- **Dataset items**
· · · · · · ·
(* ===== verification/HdmiTx.v ===== *)
(** * The HDMI transmitter: [mxc_hdmi.c], the functions that program it

    The driver's data, what it uses of the frame buffer layer, code that reads and
    writes registers, and the functions of [mxc_hdmi.c] that set up the video path,
    the PHY and the information frames.  [MxcHdmi] has the rest of the file. *)

From S2P Require Import Prelude MxcEdid HdmiRegs.

(** ** The frame buffer layer *)

(** [linux/fb.h] and its functions on modes; a list of modes is in list order. *)
Class fb_lib := {
  fb_var_screeninfo : Type;
  fb_var_to_videomode : fb_var_screeninfo -> fb_videomode;
  fb_videomode_to_var : fb_var_screeninfo -> fb_videomode -> fb_var_screeninfo;
  var_pixclock : fb_var_screeninfo -> Z;
  var_set_size : Z -> Z -> fb_var_screeninfo -> fb_var_screeninfo;       (** [width], [height] *)
  var_activate_force : fb_var_screeninfo -> fb_var_screeninfo;
  fb_find_mode : fb_var_screeninfo -> bytes -> Z -> fb_var_screeninfo;   (** by name and depth *)
  fb_find_nearest_mode : fb_videomode -> list fb_videomode -> option fb_videomode;
  fb_mode_is_equal : fb_videomode -> fb_videomode -> bool;
  fb_add_videomode : fb_videomode -> list fb_videomode -> list fb_videomode;
  FB_MODE_IS_VESA : Z;
  FB_BLANK_UNBLANK : Z;
  FB_BLANK_POWERDOWN : Z }.

(** A search in a list that is not empty finds one of its modes; a mode added is in
    the list, or one equal to it was; a mode is equal to itself; the two blanking
    levels are different bytes. *)
Class fb_lib_laws `{fb_lib} := {
  nearest_in m l x : fb_find_nearest_mode m l = Some x -> x ∈ l;
  nearest_some m l : l <> [] -> is_Some (fb_find_nearest_mode m l);
  add_some m l : fb_add_videomode m l <> [];
  equal_refl m : fb_mode_is_equal m m = true;
  blank_levels : is_byte FB_BLANK_UNBLANK /\ is_byte FB_BLANK_POWERDOWN /\
    FB_BLANK_UNBLANK <> FB_BLANK_POWERDOWN }.

(** ** Data *)

Definition HDMI_EDID_LEN : Z := 512.

Definition RGB : Z := 0.
Definition YCBCR444 : Z := 1.
Definition YCBCR422_16BITS : Z := 2.
Definition YCBCR422_8BITS : Z := 3.
Definition XVYCC444 : Z := 4.

Inductive hdmi_colorimetry := eITU601 | eITU709.

Definition is_601 (c : hdmi_colorimetry) : bool := match c with eITU601 => true | eITU709 => false end.

Record hdmi_vmode := mk_vmode {
  mDVI : bool; mHSyncPolarity : bool; mVSyncPolarity : bool; mInterlaced : bool; mDataEnablePolarity : bool;
  mPixelClock : Z; mPixelRepetitionInput : Z; mPixelRepetitionOutput : Z }.

Record hdmi_data_info := mk_data {
  enc_in_format : Z; enc_out_format : Z; enc_color_depth : Z; colorimetry : hdmi_colorimetry;
  pix_repet_factor : Z; hdcp_enable : Z; rgb_out_enable : Z; video_mode : hdmi_vmode }.

Definition put_video_mode v d := mk_data (enc_in_format d) (enc_out_format d) (enc_color_depth d)
  (colorimetry d) (pix_repet_factor d) (hdcp_enable d) (rgb_out_enable d) v.

Record hdmi_phy_reg_config := mk_phy_config { reg_vlev : Z; reg_cksymtx : Z }.

(** Parts of [struct mxc_hdmi]: what the display said, whether there is something
    to show and somewhere to show it, the modes set before, interrupts and the works
    they schedule, the setting of the display driver. *)
Record display_data := mk_display { edid_cfg : mxc_edid_cfg; h_edid : bytes }.

Record link_state := mk_link { fb_reg : bool; cable_plugin : bool; h_blank : Z; phy_enabled : bool }.

Record mode_memory := mk_modes {
  dft_mode_set : bool; previous_mode : fb_videomode; previous_non_vga_mode : fb_videomode;
  requesting_vga_for_initialization : bool }.

Record hdmi_irq := mk_irq { latest_intr_stat : Z; hotplug_work : bool; hdcp_hdp_work : bool }.

Record hdmi_setting := mk_setting {
  dft_mode_str : bytes; default_bpp : Z; h_phy_config : hdmi_phy_reg_config }.

Record mxc_hdmi := mk_hdmi {
  hdmi_data : hdmi_data_info; vic : Z; disp : display_data; link : link_state; modes : mode_memory;
  irqs : hdmi_irq; setting : hdmi_setting }.

Definition put_hdmi_data v h := mk_hdmi v (vic h) (disp h) (link h) (modes h) (irqs h) (setting h).
Definition put_vic v h := mk_hdmi (hdmi_data h) v (disp h) (link h) (modes h) (irqs h) (setting h).
Definition put_disp v h := mk_hdmi (hdmi_data h) (vic h) v (link h) (modes h) (irqs h) (setting h).
Definition put_link v h := mk_hdmi (hdmi_data h) (vic h) (disp h) v (modes h) (irqs h) (setting h).
Definition put_modes v h := mk_hdmi (hdmi_data h) (vic h) (disp h) (link h) v (irqs h) (setting h).
Definition put_irqs v h := mk_hdmi (hdmi_data h) (vic h) (disp h) (link h) (modes h) v (setting h).
Definition put_setting v h := mk_hdmi (hdmi_data h) (vic h) (disp h) (link h) (modes h) (irqs h) v.
(* ===== verification/MxcHdmi.v ===== *)
(** * The HDMI driver: [mxc_hdmi.c]

    Most of the file, over the functions of [HdmiTx]: reading the display's EDID,
    setting up a mode, choosing one, hot plugging, the events of the frame buffer,
    the attributes.  Lemmas: what a set up programs, what every operation keeps, how a
    plug or an unplug changes the driver, what the frame buffer's notifications do.
    [HdmiInit] has the start and the end, [HdmiEdid] the lemmas on the two ways to
    read an EDID, [HdmiExamples] applies the theorems. *)

From S2P Require Import Prelude MxcEdid HdmiRegs HdmiTx.

(** ** The outside *)

(** What the frame buffer notifies. *)
Inductive fb_notice :=
| FB_EVENT_FB_REGISTERED
| FB_EVENT_FB_UNREGISTERED
| FB_EVENT_MODE_CHANGE (mode : option fb_videomode)
| FB_EVENT_BLANK (level : Z)
| FB_EVENT_SUSPEND
| FB_EVENT_RESUME.

(** Calls of the driver by the frame buffer: a notification, for this frame buffer or
    for another one, [enable] and [disable] of [mxc_hdmi_drv]. *)
Inductive fb_callback :=
| Notify (same_id : bool) (e : fb_notice)
| PowerOn
| PowerOff.
(* ===== verification/PnFrame.v ===== *)
(** * PN533 frames: [pn533.c]

    The two frame formats of the NFC chip's driver, the building of a command
    frame in a socket buffer and the reading of a response.  A format is a record
    of operations, as in the source; [frame_format] is what a format promises to
    the command layer, and the two instances are the standard format and the one
    of the ACR122 reader.  Socket buffers are an interface. *)

From S2P Require Import Prelude.

(** ** Socket buffers

    [skb_mem] is the memory from [skb->data] to the end of the buffer, [skb_len]
    how much of it is data. *)

Class skbuff := {
  sk_buff : Type;
  skb_mem : sk_buff -> bytes;
  skb_len : sk_buff -> Z;
  skb_headroom : sk_buff -> Z;
  skb_store : sk_buff -> bytes -> sk_buff;
  skb_push : sk_buff -> Z -> outcome sk_buff;
  skb_put : sk_buff -> Z -> outcome sk_buff;
  skb_pull : sk_buff -> Z -> outcome sk_buff;
  skb_trim : sk_buff -> Z -> outcome sk_buff }.

Class skbuff_laws `{skbuff} := {
  skb_len_range s : 0 <= skb_len s <= Z.of_nat (length (skb_mem s));
  skb_store_law s f : length f = length (skb_mem s) ->
    skb_mem (skb_store s f) = f /\ skb_len (skb_store s f) = skb_len s;
  skb_push_law s n : 0 <= n <= skb_headroom s ->
    exists s' h, skb_push s n = Ret s' /\ Z.of_nat (length h) = n /\
      skb_mem s' = h ++ skb_mem s /\ skb_len s' = skb_len s + n;
  skb_put_law s n : 0 <= n <= Z.of_nat (length (skb_mem s)) - skb_len s ->
    exists s', skb_put s n = Ret s' /\ skb_mem s' = skb_mem s /\ skb_len s' = skb_len s + n;
  skb_pull_law s n : 0 <= n <= skb_len s ->
    exists s', skb_pull s n = Ret s' /\ skb_mem s' = drop (Z.to_nat n) (skb_mem s) /\
      skb_len s' = skb_len s - n;
  skb_trim_law s n : 0 <= n <= skb_len s ->
    exists s', skb_trim s n = Ret s' /\ skb_mem s' = skb_mem s /\ skb_len s' = n }.

(** What the buffer holds. *)
Definition skb_data `{skbuff} (s : sk_buff) : bytes := take (Z.to_nat (skb_len s)) (skb_mem s).

(** ** Data *)

Definition EIO : Z := 5.

Definition PN533_STD_FRAME_MAX_PAYLOAD_LEN : Z := 263.
Definition PN533_STD_FRAME_DIR_OUT : Z := 0xD4.

(** A frame is the buffer it stands in, from its first byte on. *)
Record pn533_frame_ops := mk_frame_ops {
  tx_frame_init : bytes -> Z -> outcome bytes;
  tx_frame_finish : bytes -> outcome bytes;
  tx_update_payload_len : bytes -> Z -> outcome bytes;
  tx_header_len : Z;
  tx_tail_len : Z;
  rx_is_frame_valid : bytes -> outcome bool;
  rx_frame_size : bytes -> outcome Z;
  rx_header_len : Z;
  rx_tail_len : Z;
  max_payload_len : Z;
  get_cmd_code : bytes -> outcome Z }.

(** Stores of bytes at offsets. *)
Fixpoint store_at (l : list (Z * Z)) (f : bytes) : outcome bytes :=
  match l with
  | [] => Ret f
  | (i, v) :: l => f ← arr_wr f i v; store_at l f
  end.

(** ** The standard frame

    [preamble] is byte 0, [start_frame] bytes 1 and 2 (big endian), [datalen]
    byte 3, [datalen_checksum] byte 4, [data] starts at byte 5. *)

Definition pn533_std_checksum (value : Z) : Z := u8 (Z.lnot value + 1).

(** [for (i = 0; i < datalen; i++)], [n] rounds left. *)
Fixpoint std_data_sum (n : nat) (i sum : Z) (data : bytes) : outcome Z :=
  match n with
  | O => Ret sum
  | S n => b ← arr_rd data i; std_data_sum n (i + 1) (u8 (sum + b)) data
  end.

Definition pn533_std_data_checksum (data : bytes) (datalen : Z) : outcome Z :=
  sum ← std_data_sum (Z.to_nat datalen) 0 0 data; Ret (pn533_std_checksum sum).

Definition pn533_std_tx_frame_init (frame : bytes) (cmd_code : Z) : outcome bytes :=
  store_at [(0, 0); (1, 0x00); (2, 0xFF); (5, PN533_STD_FRAME_DIR_OUT); (6, cmd_code); (3, 2)] frame.

Definition pn533_std_tx_frame_finish (frame : bytes) : outcome bytes :=
  datalen ← arr_rd frame 3;
  frame ← arr_wr frame 4 (pn533_std_checksum datalen);
  dcs ← pn533_std_data_checksum (drop 5 frame) datalen;
  frame ← arr_wr frame (5 + datalen) dcs;
  arr_wr frame (5 + datalen + 1) 0.

Definition pn533_std_tx_update_payload_len (frame : bytes) (len : Z) : outcome bytes :=
  datalen ← arr_rd frame 3; arr_wr frame 3 (u8 (datalen + len)).

(** [frame->start_frame == cpu_to_be16(PN533_STD_FRAME_SOF)] *)
Definition std_start_frame (frame : bytes) : outcome bool :=
  a ← arr_rd frame 1; b ← arr_rd frame 2; Ret ((a =? 0x00) && (b =? 0xFF)).

Definition pn533_std_rx_frame_is_valid (frame : bytes) : outcome bool :=
  sof ← std_start_frame frame;
  if negb sof then Ret false
  else
    datalen ← arr_rd frame 3;
    dlcs ← arr_rd frame 4;
    if negb (pn533_std_checksum datalen =? dlcs) then Ret false
    else
      checksum ← pn533_std_data_checksum (drop 5 frame) datalen;
      dcs ← arr_rd frame (5 + datalen);
      if negb (checksum =? dcs) then Ret false else Ret true.
(* ===== verification/PnQueue.v ===== *)
(** * PN533 commands: [pn533.c]

    The command queue of the driver as a state machine: sending, the two
    completions of the incoming transfer, the three works that the queue uses,
    and the collection of a response that comes in several parts.

    A step runs to its end before the next one (the driver's lock, and its
    ordered workqueue); in particular a transfer completes after the function
    that submitted it has returned. *)

From S2P Require Import Prelude PnFrame.

Definition ENOMEM : Z := 12.
Definition EINPROGRESS : Z := 115.
Definition PN533_CMD_RET_MASK : Z := 0x3F.
Definition PN533_CMD_MI_MASK : Z := 0x40.
Definition PN533_CMD_RET_SUCCESS : Z := 0x00.

Section queue.
Context `{SK : skbuff}.

(** ** Data *)

Inductive pn533_protocol_type := PN533_PROTO_REQ_ACK_RESP | PN533_PROTO_REQ_RESP.

(** A callback gets an error or the response; it returns its result, and
    whether it has queued [mi_work]. *)
Record pn533_cmd := mk_cmd {
  cmd_id : nat;   (** the address of the object *)
  code : Z;
  status : Z;
  req : sk_buff;
  resp : sk_buff;
  complete_cb : Z + sk_buff -> Z * bool }.

Definition set_status (v : Z) (c : pn533_cmd) : pn533_cmd :=
  mk_cmd (cmd_id c) (code c) v (req c) (resp c) (complete_cb c).
Definition set_resp (v : sk_buff) (c : pn533_cmd) : pn533_cmd :=
  mk_cmd (cmd_id c) (code c) (status c) (req c) v (complete_cb c).
Definition set_req (v : sk_buff) (c : pn533_cmd) : pn533_cmd :=
  mk_cmd (cmd_id c) (code c) (status c) v (resp c) (complete_cb c).

(** [complete] of the incoming transfer. *)
Inductive urb_handler := RecvAck | RecvResponse.

(** What happened to commands: accepted from a caller, given to the device
    ([direct] past the queue), dropped from the queue because the device could
    not be given it, called back. *)
Inductive logent :=
| Accepted (c : pn533_cmd)
| Submitted (direct : bool) (c : pn533_cmd)
| Dropped (c : pn533_cmd)
| Delivered (c : pn533_cmd) (r : Z + sk_buff).

Record pn533 := mk_pn533 {
  cmd_queue : list pn533_cmd;
  cmd : option pn533_cmd;
  cmd_pending : bool;
  in_urb : option urb_handler;      (** the incoming transfer, in flight *)
  cmd_work : bool;                  (** the works on the workqueue *)
  cmd_complete_work : bool;
  mi_work : bool;
  log : list logent }.

Definition set_queue v d := mk_pn533 v (cmd d) (cmd_pending d) (in_urb d) (cmd_work d) (cmd_complete_work d) (mi_work d) (log d).
Definition set_cmd v d := mk_pn533 (cmd_queue d) v (cmd_pending d) (in_urb d) (cmd_work d) (cmd_complete_work d) (mi_work d) (log d).
Definition set_pending v d := mk_pn533 (cmd_queue d) (cmd d) v (in_urb d) (cmd_work d) (cmd_complete_work d) (mi_work d) (log d).
Definition set_in_urb v d := mk_pn533 (cmd_queue d) (cmd d) (cmd_pending d) v (cmd_work d) (cmd_complete_work d) (mi_work d) (log d).
Definition set_cmd_work v d := mk_pn533 (cmd_queue d) (cmd d) (cmd_pending d) (in_urb d) v (cmd_complete_work d) (mi_work d) (log d).
Definition set_complete_work v d := mk_pn533 (cmd_queue d) (cmd d) (cmd_pending d) (in_urb d) (cmd_work d) v (mi_work d) (log d).
Definition set_mi_work v d := mk_pn533 (cmd_queue d) (cmd d) (cmd_pending d) (in_urb d) (cmd_work d) (cmd_complete_work d) v (log d).
Definition add_log e d := mk_pn533 (cmd_queue d) (cmd d) (cmd_pending d) (in_urb d) (cmd_work d) (cmd_complete_work d) (mi_work d) (log d ++ [e]).

(** [kzalloc] of the device. *)
Definition pn533_init : pn533 := mk_pn533 [] None false None false false false [].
· · · · · · ·
Copy whichever lines above contain the string "HdmiTx".

- **Response for this exercise**
(* ===== verification/HdmiTx.v ===== *)
    Most of the file, over the functions of [HdmiTx]: reading the display's EDID,
From S2P Require Import Prelude MxcEdid HdmiRegs HdmiTx.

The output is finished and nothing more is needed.